* **RECORD EXCERPTS**
(* ===== verification/PublicDial.v ===== *)
(** Outbound connections to hosts that users name: [internal/relaynip11/fetch.go]
    ([publicDialContext], [publicIP], [checkRedirect]) for relay information
    documents and [internal/nip05/fetch.go] ([newClient], [checkHost]) for
    identifier documents. Both refuse addresses that are not public; they differ
    in what they dial.

    The resolver is a parameter, a function of how many lookups came before, so
    that its answers may change. *)

From S2P Require Import Prelude GoLib GoNet RelayURL.

(** * Hosts and ports *)

Lemma last_index_app b l r : b ∉ r → last_index b (l ++ b :: r) = Some (length l).
Proof.
  intros Hr. assert (last_index b r = None) as Hn.
  { induction r as [|x r IH]; [done|]. cbn [last_index]. rewrite IH by set_solver.
    by rewrite (proj2 (Z.eqb_neq x b)) by set_solver. }
  induction l as [|x l IH]; cbn [app last_index length]; [by rewrite Hn, Z.eqb_refl|by rewrite IH].
Qed.

Lemma last_index_spec b l i : last_index b l = Some i → (b ∉ drop (S i) l) ∧ (i < length l)%nat.
Proof.
  revert i. induction l as [|x l IH]; intros i; [done|]. cbn [last_index]. destruct (last_index b l) as [k|] eqn:E.
  - intros [= <-]. destruct (IH k eq_refl). split; [done|simpl; lia].
  - destruct (Z.eqb_spec x b) as [->|]; [|done]. intros [= <-]. split; [|simpl; lia]. simpl. rewrite drop_0.
    clear IH. induction l as [|y l IH]; [set_solver|]. cbn [last_index] in E. destruct (last_index b l) eqn:El; [done|].
    destruct (Z.eqb_spec y b); [done|]. specialize (IH eq_refl). set_solver.
Qed.

Lemma index_app b l r : b ∉ l → index b (l ++ b :: r) = Some (length l).
Proof.
  induction l as [|x l IH]; intros Hb; cbn [app index length]; [by rewrite Z.eqb_refl|].
  rewrite (proj2 (Z.eqb_neq x b)) by set_solver. by rewrite IH by set_solver.
Qed.

Lemma index_spec b l i : index b l = Some i → b ∉ take i l.
Proof.
  revert i. induction l as [|x l IH]; intros i; [done|]. cbn [index]. destruct (Z.eqb_spec x b) as [->|Hne].
  - intros [= <-]. simpl. set_solver.
  - destruct (index b l) as [k|]; [|done]. intros [= <-]. specialize (IH k eq_refl). simpl. set_solver.
Qed.

Lemma existsb_eqb b l : existsb (Z.eqb b) l = true ↔ b ∈ l.
Proof.
  rewrite existsb_exists. split.
  - intros (x & Hx & E). apply Z.eqb_eq in E as <-. by apply list_elem_of_In.
  - intros Hb. exists b. split; [by apply list_elem_of_In|apply Z.eqb_refl].
Qed.

Lemma existsb_eqb_false b l : existsb (Z.eqb b) l = false ↔ b ∉ l.
Proof. rewrite <-existsb_eqb. destruct (existsb _ _); naive_solver. Qed.

(** A port as [SplitHostPort] yields it. *)
Definition port_ok (p : list Z) : Prop := (58 ∉ p) ∧ (91 ∉ p) ∧ (93 ∉ p).

Lemma not_in_drop (b : Z) j k (l : list Z) : (j ≤ k)%nat → b ∉ drop j l → b ∉ drop k l.
Proof.
  intros Hjk Hb Hk. apply Hb. replace k with (j + (k - j))%nat in Hk by lia. rewrite <-drop_drop in Hk.
  rewrite <-(take_drop (k - j) (drop j l)). set_solver.
Qed.

Lemma split_port_ok s h p : split_host_port s = Some (h, p) → port_ok p.
Proof.
  unfold split_host_port. destruct (last_index 58 s) as [i|] eqn:Ei; [|done].
  apply last_index_spec in Ei as [Hc Hi]. cbv zeta.
  assert (∀ h0 j k, (j ≤ i + 1)%nat → (k ≤ i + 1)%nat →
    (if existsb (Z.eqb 91) (drop j s) then None
     else if existsb (Z.eqb 93) (drop k s) then None else Some (h0, drop (i + 1) s)) = Some (h, p) → port_ok p) as Hfin.
  { intros h0 j k Hj Hk. destruct (existsb (Z.eqb 91) _) eqn:E1; [done|]. destruct (existsb (Z.eqb 93) _) eqn:E2; [done|].
    intros [= _ <-]. apply existsb_eqb_false in E1, E2. rewrite Nat.add_1_r in *.
    split_and!; [done|eapply not_in_drop; [|exact E1]; done|eapply not_in_drop; [|exact E2]; done]. }
  destruct (has_prefix [91] s).
  - destruct (index 93 s) as [e|]; [|done]. destruct (_ =? length s)%nat; [done|].
    destruct (Nat.eqb_spec (e + 1) i) as [<-|]; [|done]. apply Hfin; lia.
  - destruct (existsb _ (take i s)); [done|]. apply Hfin; lia.
Qed.

Lemma ip_char_not b : ip_char b → b ≠ 91 ∧ b ≠ 93 ∧ b ≠ 37.
Proof.
  intros [[v Hv]|[->| ->]]; [|lia..]. unfold hex_value in Hv. split_ifs_in Hv; try discriminate Hv; bool_simpl; lia.
Qed.

Lemma ip_string_no ip b : ip_ok ip → b = 91 ∨ b = 93 ∨ b = 37 → b ∉ ip_string ip.
Proof.
  intros Hok Hb Hin. pose proof (ip_string_chars ip Hok) as Hc. rewrite List.Forall_forall in Hc.
  apply list_elem_of_In, Hc, ip_char_not in Hin. lia.
Qed.

Lemma split_bracketed h p :
  93 ∉ h → 91 ∉ h → port_ok p → split_host_port (91 :: h ++ [93; 58] ++ p) = Some (h, p).
Proof.
  intros H93 H91 (P1 & P2 & P3). set (s := 91 :: h ++ [93; 58] ++ p).
  assert (s = (91 :: h ++ [93]) ++ 58 :: p) as E1 by (unfold s; simpl; by rewrite <-app_assoc).
  assert (s = (91 :: h ++ [93; 58]) ++ p) as E2 by (unfold s; simpl; by rewrite <-app_assoc).
  assert (last_index 58 s = Some (length h + 2)%nat) as Ei.
  { rewrite E1, last_index_app by done. simpl. rewrite length_app. simpl. f_equal. lia. }
  assert (index 93 s = Some (length h + 1)%nat) as Ee.
  { change s with ((91 :: h) ++ 93 :: 58 :: p). rewrite index_app by set_solver. simpl. f_equal. lia. }
  assert (drop (length h + 2) s = 58 :: p) as D1.
  { replace (length h + 2)%nat with (length (91 :: h ++ [93])) by (simpl; rewrite length_app; simpl; lia).
    rewrite E1. apply drop_app_length. }
  assert (drop (length h + 2 + 1) s = p) as D2.
  { replace (length h + 2 + 1)%nat with (length (91 :: h ++ [93; 58])) by (simpl; rewrite length_app; simpl; lia).
    rewrite E2. apply drop_app_length. }
  assert (drop 1 s = h ++ [93; 58] ++ p) as D3 by done.
  unfold split_host_port. rewrite Ei. change (has_prefix [91] s) with true. cbv iota zeta. rewrite Ee.
  rewrite (proj2 (Nat.eqb_neq _ (length s))) by (unfold s; simpl; rewrite !length_app; simpl; lia).
  replace (length h + 1 + 1)%nat with (length h + 2)%nat by lia. rewrite Nat.eqb_refl, D1, D2, D3.
  replace (length h + 1 - 1)%nat with (length h) by lia. rewrite take_app_length.
  by rewrite (proj2 (existsb_eqb_false 91 _)), (proj2 (existsb_eqb_false 93 _)) by set_solver.
Qed.

Lemma split_plain h p :
  93 ∉ h → 91 ∉ h → 58 ∉ h → port_ok p → split_host_port (h ++ 58 :: p) = Some (h, p).
Proof.
  intros H93 H91 H58 (P1 & P2 & P3). unfold split_host_port. rewrite last_index_app by done.
  assert (has_prefix [91] (h ++ 58 :: p) = false) as ->.
  { destruct h as [|b h]; [done|]. cbn [app has_prefix]. by rewrite (proj2 (Z.eqb_neq 91 b)) by set_solver. }
  cbv zeta. rewrite take_app_length. rewrite (proj2 (existsb_eqb_false 58 _)) by done. rewrite !drop_0.
  rewrite (proj2 (existsb_eqb_false 91 _)) by set_solver. rewrite (proj2 (existsb_eqb_false 93 _)) by set_solver.
  do 2 f_equal. rewrite Nat.add_1_r. replace (S (length h)) with (length (h ++ [58])) by (rewrite length_app; simpl; lia).
  replace (h ++ 58 :: p) with ((h ++ [58]) ++ p) by (by rewrite <-app_assoc). apply drop_app_length.
Qed.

* **PROBLEM TO SOLVE**
Above are the records; from them, give again exactly the lines from the one containing "b) as [->|Hne]." through the one containing "unfold split_host_port. destruct", both included.

* **EXERCISE ANSWER**
  revert i. induction l as [|x l IH]; intros i; [done|]. cbn [index]. destruct (Z.eqb_spec x b) as [->|Hne].
  - intros [= <-]. simpl. set_solver.
  - destruct (index b l) as [k|]; [|done]. intros [= <-]. specialize (IH k eq_refl). simpl. set_solver.
Qed.

Lemma existsb_eqb b l : existsb (Z.eqb b) l = true ↔ b ∈ l.
Proof.
  rewrite existsb_exists. split.
  - intros (x & Hx & E). apply Z.eqb_eq in E as <-. by apply list_elem_of_In.
  - intros Hb. exists b. split; [by apply list_elem_of_In|apply Z.eqb_refl].
Qed.

Lemma existsb_eqb_false b l : existsb (Z.eqb b) l = false ↔ b ∉ l.
Proof. rewrite <-existsb_eqb. destruct (existsb _ _); naive_solver. Qed.

(** A port as [SplitHostPort] yields it. *)
Definition port_ok (p : list Z) : Prop := (58 ∉ p) ∧ (91 ∉ p) ∧ (93 ∉ p).

Lemma not_in_drop (b : Z) j k (l : list Z) : (j ≤ k)%nat → b ∉ drop j l → b ∉ drop k l.
Proof.
  intros Hjk Hb Hk. apply Hb. replace k with (j + (k - j))%nat in Hk by lia. rewrite <-drop_drop in Hk.
  rewrite <-(take_drop (k - j) (drop j l)). set_solver.
Qed.

Lemma split_port_ok s h p : split_host_port s = Some (h, p) → port_ok p.
Proof.
  unfold split_host_port. destruct (last_index 58 s) as [i|] eqn:Ei; [|done].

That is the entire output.